I get it. The conventional script says you should be winding down when you have amassed this much seasoning and experience, not gearing up. So I want to address that directly, because from where I sit, there’s never been a more fun or relevant time to do what I do.

What four decades actually gives you.

I started my career working with large organizations with thousands of people, complex structures, and problems that took years to untangle. Over time I moved toward the middle market. Not because it was easier (it isn’t), but because it matters more. Middle market businesses are where most of the real economic action happens, and they’re chronically underserved when it comes to the kind of strategic, operational, and financial expertise that large companies take for granted.

I started PMCC Ventures specifically to close that gap, to bring the rigor of large-company experience to organizations that rarely have access to it. And I’ve spent the twenty years since doing exactly that: working with owners, executives, boards, and investors to strengthen performance, build enterprise value, and help businesses reach strategic opportunities they once thought were out of reach.

Pattern recognition, judgment, the ability to walk into a situation and know where the real problem actually lives. These things don’t peak at 45 and decline. These things compound.

The things that make this work valuable to the people I work with, like pattern recognition, judgment, the ability to walk into a situation and know where the real problem actually lives, don’t peak at 45 and decline. These things compound. I’m better at this today than I was ten years ago because I’ve seen more, thought harder, and made the mistakes… I think some people call this “wisdom,” or at least, “Gray hair” or “I’ve seen a thing or two.”

I’ve been fortunate to spend forty-plus years at the intersection of strategy, operations, and finance, working in industries most firms never bridge, Businesses from concept stage to several billion dollars in revenue. I know both Main Street and Wall Street, and I understand what it takes to navigate between them. It’s a rare and hard-won perspective, and I’d be foolish to walk away from it now, when companies are facing the most intense change in all of those forty years.

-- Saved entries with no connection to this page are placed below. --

(** [_targets_from_route] *)
Definition fallback_of (item : pyval) : list target :=
  match item with
  | PDict d =>
      let p := strip (py_str (get_or "provider" (PStr "") d)) in
      let m := strip (py_str (get_or "model" (PStr "") d)) in
      if is_empty p || is_empty m then [] else [(p, m)]
  | _ => []
  end.
Definition targets_from_route (route : pydict) : res (target * list target) :=
  match get "selected" route with
  | PDict selected =>
      let p := strip (py_str (get_or "provider" (PStr "") selected)) in
      let m := strip (py_str (get_or "model" (PStr "") selected)) in
      if is_empty p || is_empty m then Err (ValueError "Route selected target is incomplete.")
      else Ok ((p, m), flat_map fallback_of (as_list (get "fallbacks" route)))
  | _ => Err (ValueError "Route payload is missing selected target.")
  end.

(** [_route_constraints_dict] *)
Definition route_constraints_dict (k : RoutingConstraints) : pydict :=
  [("mode", PStr (rc_mode k)); ("require_stream", PBool (require_stream k)); ("require_tools", PBool (require_tools k));
   ("prefer_local", prefer_local k); ("min_params_b", opt_float (min_params_b k)); ("max_params_b", opt_float (max_params_b k))].

(** [_candidate_from_model_id] *)
Definition candidate_from_model_id (provider_name model_id source : string)
    (provider_local supports_stream supports_tools requires_api_key active installed : bool) (metadata : pydict) : ModelCandidate :=
  let estimated := estimate_model_size_b model_id in
  let tags := infer_model_tags model_id in
  Candidate provider_name model_id provider_local installed active supports_stream supports_tools requires_api_key estimated
    (quality_tier_for_model model_id estimated) (speed_tier_for_model provider_local estimated tags) tags source metadata.

(** [_normalize_suggested] *)
Definition license_keys : list string :=
  ["license"; "spdx_id"; "license_spdx_id"; "license_source"; "allows_commercial_use"; "allows_derivatives";
   "requires_share_alike"; "restrictions"; "license_restrictions"].
Definition suggested_metadata (raw : pydict) : pydict :=
  fold_left (fun md key => if d_mem key raw && negb (d_mem key md) then d_set key (get key raw) md else md) license_keys
    (as_dict (get "metadata" raw)).
Definition suggested_size (raw : pydict) (model_id : string) : res pydict :=
  match to_int_or_none (get "size_bytes" raw) with
  | Some n => if 0 <? n then Ok [("size_bytes", PInt n)]
              else match estimate_model_size_b model_id with
                   | Some e => res_bind (py_int (PyF (f_mul (f_mul e (f_int 1000000000)) (f_quot 56 100)))) (fun z => Ok [("size_bytes", PInt z)])
                   | None => Ok []
                   end
  | None => match estimate_model_size_b model_id with
            | Some e => res_bind (py_int (PyF (f_mul (f_mul e (f_int 1000000000)) (f_quot 56 100)))) (fun z => Ok [("size_bytes", PInt z)])
            | None => Ok []
            end
  end.
Fixpoint normalize_suggested_from (seen : list string) (items : list pyval) : res (list pydict) :=
  match items with
  | [] => Ok []
  | PDict raw :: items' =>
      let model_id := strip (py_str (get_or "id" (PStr "") raw)) in
      if is_empty model_id || str_in model_id seen then normalize_suggested_from seen items'
      else
        let label := str_or (strip (py_str (get_or "label" (PStr model_id) raw))) model_id in
        let metadata := suggested_metadata raw in
        res_bind (suggested_size raw model_id) (fun size =>
        res_bind (normalize_suggested_from (model_id :: seen) items') (fun rest =>
        Ok (([("id", PStr model_id); ("label", PStr label)]
             ++ (match metadata with [] => [] | _ => [("metadata", PDict metadata)] end) ++ size) :: rest)))
  | _ :: items' => normalize_suggested_from seen items'
  end.
Definition normalize_suggested (items : pyval) : res (list pydict) := normalize_suggested_from [] (as_list items).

So why now? Why the relaunch?

Two reasons.

The first is personal. I love this work. I genuinely enjoy the puzzle of a struggling business, the opportunity of a business, working to become the best, the challenge of a transaction under pressure, the satisfaction of watching a leadership team find its footing. I’ve spent real time trying to imagine a version of my life without this kind of work in it, and that version doesn’t hold my interest. So here we are.

The second is professional. The market for what we do is as strong as I’ve seen it in a long time. Middle market owners are navigating one of the more complex environments I can remember: industry consolidation, succession pressures, a level of private equity activity that is simultaneously creating opportunity and accelerating ownership transition timelines, and economic crosscurrents that make planning harder than it used to be. Transaction volume in the middle market has been running high, and with it comes a steady stream of owners facing decisions about whether to sell, how to position themselves, or whether to acquire. Most of them have never navigated  these situations before. They’ve been focused on doing the things they love to do. The businesses that will come out ahead are the ones with clear strategy, strong operating discipline, and the ability to generate and use reliable performance information. That’s exactly the work PMCC Ventures was built to do. It would feel strange and even a little irresponsible to step back from it right now.

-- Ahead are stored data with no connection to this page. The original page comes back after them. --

(** [_build_diagnostic_checks] *)
Definition build_diagnostic_checks (provider_payload session_summary : pydict) : res (list pydict) :=
  let route_policy := as_dict (get "route_policy" provider_payload) in
  let error_contract := as_dict (get "error_contract" provider_payload) in
  let feature_flags := as_dict (get "feature_flags" provider_payload) in
  let selected_route := route_of route_policy in
  let available := truthy (get "available" provider_payload) in
  let server_key_available := truthy (get "server_key_available" provider_payload) in
  res_bind (int_of (get "session_count" provider_payload)) (fun session_count =>
  let allowed_models := as_list (get "allowed_models" provider_payload) in
  res_bind (int_of (get "active_count" session_summary)) (fun active_count =>
  let route_ok := negb (String.eqb selected_route "none") in
  let route_consistent :=
    if String.eqb selected_route "user_session" then (0 <? session_count) && (0 <? active_count)
    else if String.eqb selected_route "server_api_key" then server_key_available
    else (session_count <=? 0) && negb server_key_available in
  let chat_enabled := truthy (get "chat" feature_flags) in
  let models_ok := negb available || match allowed_models with [] => false | _ => true end in
  Ok [check "route_selected" route_ok "info" "error" "route_selected"
        (py_str (py_or (get "error_code" error_contract) (PStr "provider_access_not_configured")))
        "Provider route selected successfully." "Provider route is not configured."
        [("selected_route", PStr selected_route); ("available_routes", listed (get "available_routes" route_policy));
         ("decision_reason", PStr (text_of (get "decision_reason" route_policy)))];
      check "route_consistency" route_consistent "warning" "error" "route_state_consistent" "route_state_mismatch"
        "Route state matches entitlement evidence." "Route state is inconsistent with entitlement evidence."
        [("selected_route", PStr selected_route); ("session_count", PInt session_count); ("active_session_count", PInt active_count);
         ("server_key_available", PBool server_key_available)];
      check "chat_feature_enabled" chat_enabled "info" (if available then "error" else "warning") "chat_enabled" "provider_chat_disabled"
        "Chat feature is enabled for selected entitlement route." "Chat feature is disabled or blocked for this entitlement state."
        [("available", PBool available); ("chat_feature", PBool chat_enabled); ("selected_route", PStr selected_route)];
      check "allowed_models_present" models_ok "info" "warning" "allowed_models_present" "allowed_models_missing"
        "Allowed model list is available." "No allowed models found for available entitlement route."
        [("available", PBool available); ("allowed_models_count", PInt (Z.of_nat (length allowed_models)))]])).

What’s changed, and what hasn’t.

I’ve spent the past several months observing, thinking, rebuilding and sharpening everything: the website, my positioning, the way I describe the work and the value it creates. If you’ve known me over the years and haven’t seen what we’re up to lately, I’d encourage you to take a look at pmccventures.com.

Some things are genuinely new: a cleaner articulation of our focus areas, a set of case examples that tell the story of what this work actually looks like in practice, and a more deliberate commitment to the type of engagements where we can make the most difference. It turns out you can teach a certain, peculiar type of old dog new tricks.

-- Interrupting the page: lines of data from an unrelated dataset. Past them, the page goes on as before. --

(** The answer of the resolver, by what the diagnostics read of it. *)
Lemma resolve_fields user p s :
  supported (lower (strip p)) -> exists payload s', resolve user p s = (Ok payload, s') /\ db_sessions s' = db_sessions s
    /\ let P := lower (strip p) in
       let n := Z.of_nat (length (live_rows (strip user) P s)) in
       let yes := (0 <? n) || has_key P in
       get "user_id" payload = PStr (strip user) /\ get "provider" payload = PStr P /\ get "available" payload = PBool yes
       /\ get "session_count" payload = PInt n /\ get "server_key_available" payload = PBool (has_key P)
       /\ (exists models, get "allowed_models" payload = texts models /\ (models = [] <-> P ∉ key_providers))
       /\ get "chat" (as_dict (get "feature_flags" payload)) = PBool yes
       /\ route_of (as_dict (get "route_policy" payload)) = route_for (0 <? n) (has_key P)
       /\ (exists t, get "checked_at" payload = PStr t).
Proof.
  intros Hp. unfold resolve_provider, bind. set (P := lower (strip p)) in *. destruct (supported_normal P Hp) as (HsP & HlP & _).
  assert (str_in P SUPPORTED_PROVIDER_SESSION_PROVIDERS = true) as -> by (by apply str_in_spec).
  cbn [negb raise_if ret]. unfold list_provider_sessions. cbn [Z.leb Z.compare gets]. rewrite length_map.
  change (take (Z.to_nat (Z.max 1 50)) (matching_sessions (Some (strip user)) (Some P) false s)) with (live_rows (strip user) P s).
  assert (exists models, allowed_models_for P s = (Ok models, s) /\ (models = [] <-> P ∉ key_providers)) as (models & -> & Hm).
  { revert Hp. generalize P. unfold supported, SUPPORTED_PROVIDER_SESSION_PROVIDERS. set_unfold. intros ? [->|[->|[->|[->|[->|[]]]]]];
      (eexists; split; [reflexivity|]); unfold key_providers, SERVER_KEY_ROUTE_PROVIDERS; set_solver. }
  cbn [utc_now ret]. eexists _, _. split; [reflexivity|]. split; [done|]. cbv zeta.
  pose proof (supported_route P (Z.of_nat (length (live_rows (strip user) P s))) Hp) as Hroute.
  unfold get. cbn [d_get String.eqb Ascii.eqb Bool.eqb]. rewrite Hroute.
  split_and!; try done; try (by eexists); destruct (0 <? _), (has_key P); done.
Qed.

Abbreviation diagnose := (resolve_provider_diagnostics clock openai_api_key anthropic_api_key openrouter_api_key).

(** The sessions the diagnostics look at: of all sessions of the user for the
    provider, revoked ones too, the latest. *)
Definition looked_at (user provider : string) (limit : Z) (s : auth_db) : list session_row :=
  take (Z.to_nat (Z.max 1 (Z.min limit 500))) (matching_sessions (Some user) (Some provider) true s).

(** What the diagnostics report, for every supported provider: access is
    blocked exactly when the user has no session that is not revoked and the
    server no key; otherwise it is degraded when the user has such a session
    but none is among the sessions looked at, or when the provider is one
    without models; and ready in all other cases. *)
Theorem diagnostics_status_exact user p limit s :
  supported (lower (strip p)) -> exists d s', diagnose user p limit s = (Ok d, s')
    /\ let P := lower (strip p) in
       let live := 0 <? Z.of_nat (length (live_rows (strip user) P s)) in
       let active := List.filter (fun item => negb (status_is_revoked item)) (map decode_provider_session_row (looked_at (strip user) P limit s)) in
       get "status" d = PStr (if negb (live || has_key P) then "blocked"
                              else if (live && (Z.of_nat (length active) <=? 0)) || negb (str_in P key_providers) then "degraded"
                              else "ready").
Proof.
  intros Hp. unfold resolve_provider_diagnostics, bind.
  destruct (resolve_fields user p s Hp) as (payload & s1 & -> & Hs1 & Hu & HP & Ha & Hn & Hk & (models & Hm & Hmodels) & Hchat & Hroute & t & Ht).
  set (P := lower (strip p)) in *. destruct (supported_normal P Hp) as (HsP & HlP & HP0).
  rewrite Hu, HP, norm_str by apply strip_stripped. rewrite norm_str, HlP by done.
  unfold list_provider_sessions. destruct (Z.leb_spec (Z.max 1 (Z.min limit 500)) 0); [lia|]. cbn [gets].
  replace (Z.max 1 (Z.max 1 (Z.min limit 500))) with (Z.max 1 (Z.min limit 500)) by lia.
  assert (matching_sessions (Some (strip user)) (Some P) true s1 = matching_sessions (Some (strip user)) (Some P) true s) as ->.
  { unfold matching_sessions. by rewrite Hs1. }
  fold (looked_at (strip user) P limit s). set (rows := map decode_provider_session_row _).
  unfold build_diagnostic_checks. rewrite Ha, Hn, Hk, Hm, Hchat, Hroute, int_of_int. cbn [res_bind].
  change (get "active_count" (build_session_diagnostics_summary rows (route_for (0 <? Z.of_nat (length (live_rows (strip user) P s))) (has_key P))))
    with (PInt (Z.of_nat (length (List.filter (fun item => negb (status_is_revoked item)) rows)))).
  rewrite int_of_int. cbn [res_bind lift]. cbv zeta. rewrite Ht.
  set (active := Z.of_nat (length (List.filter (fun item => negb (status_is_revoked item)) rows))).
  assert (match as_list (texts models) with [] => false | _ => true end = str_in P key_providers) as Hmok.
  { destruct (str_in P key_providers) eqn:E.
    - apply str_in_spec in E. destruct models; [|done]. by destruct (proj1 Hmodels eq_refl).
    - apply str_in_false in E. by rewrite (proj2 Hmodels E). }
  assert (exists c s2, (if truthy (PStr t) then ret (py_str (PStr t)) else utc_now clock) s1 = (Ok c, s2)) as (c & s2 & ->)
    by (destruct (truthy (PStr t)); by eexists _, _).
  eexists _, _. split; [reflexivity|]. unfold get at 1. cbn [d_get String.eqb Ascii.eqb Bool.eqb]. f_equal. rewrite Hmok.
  unfold resolve_diagnostics_status. cbn [truthy existsb]. unfold check_failed, text_of, check, get. cbn [d_get String.eqb Ascii.eqb Bool.eqb].
  rewrite (Z.leb_antisym 0 active). destruct (0 <? Z.of_nat (length (live_rows (strip user) P s))), (has_key P), (0 <? active), (str_in P key_providers); try done.
Qed.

The underlying philosophy hasn’t changed. I start by understanding the organization as a whole: strategy, operations, economics, and market position, examined together before we address any of its parts. I build a rigorous fact base before we make recommendations. I work alongside my clients, not above them. And I measure myself by results, not by the size of the presentation or workload I leave behind.

One principle still guides most of what I do: businesses should be managed as though they could be sold tomorrow. When an organization operates with that level of discipline, with a clear strategy, strong operating practices, and reliable performance visibility, it benefits the business whether or not it sells, by attracting better customers, better talent, and cheaper capital. And if the owner wants to sell, it certainly doesn’t hurt those conversations, either.

On M&A

Over the past forty years, a meaningful part of what I do has come to involve transactions: helping businesses sell, helping investors and acquirers buy, and increasingly, helping owners figure out which path actually makes the most sense for them. The gap between good guidance and no guidance produces dramatically different outcomes.

There’s a dynamic that plays out in middle market M&A more often than it should: the owner on the sell side has built something genuinely valuable over twenty or thirty years and is considering a transaction for the first or second time. The buyer, whether a PE firm or a strategic acquirer, has done it hundreds of times. They know how to read a data room, where the questions that change valuations are buried, and how to let time and complexity work in their favor during diligence and negotiations. That experience asymmetry shapes everything about how a transaction unfolds. Preparation, and a little bit of experience on the side of the inexperienced, are the only things that close the gap.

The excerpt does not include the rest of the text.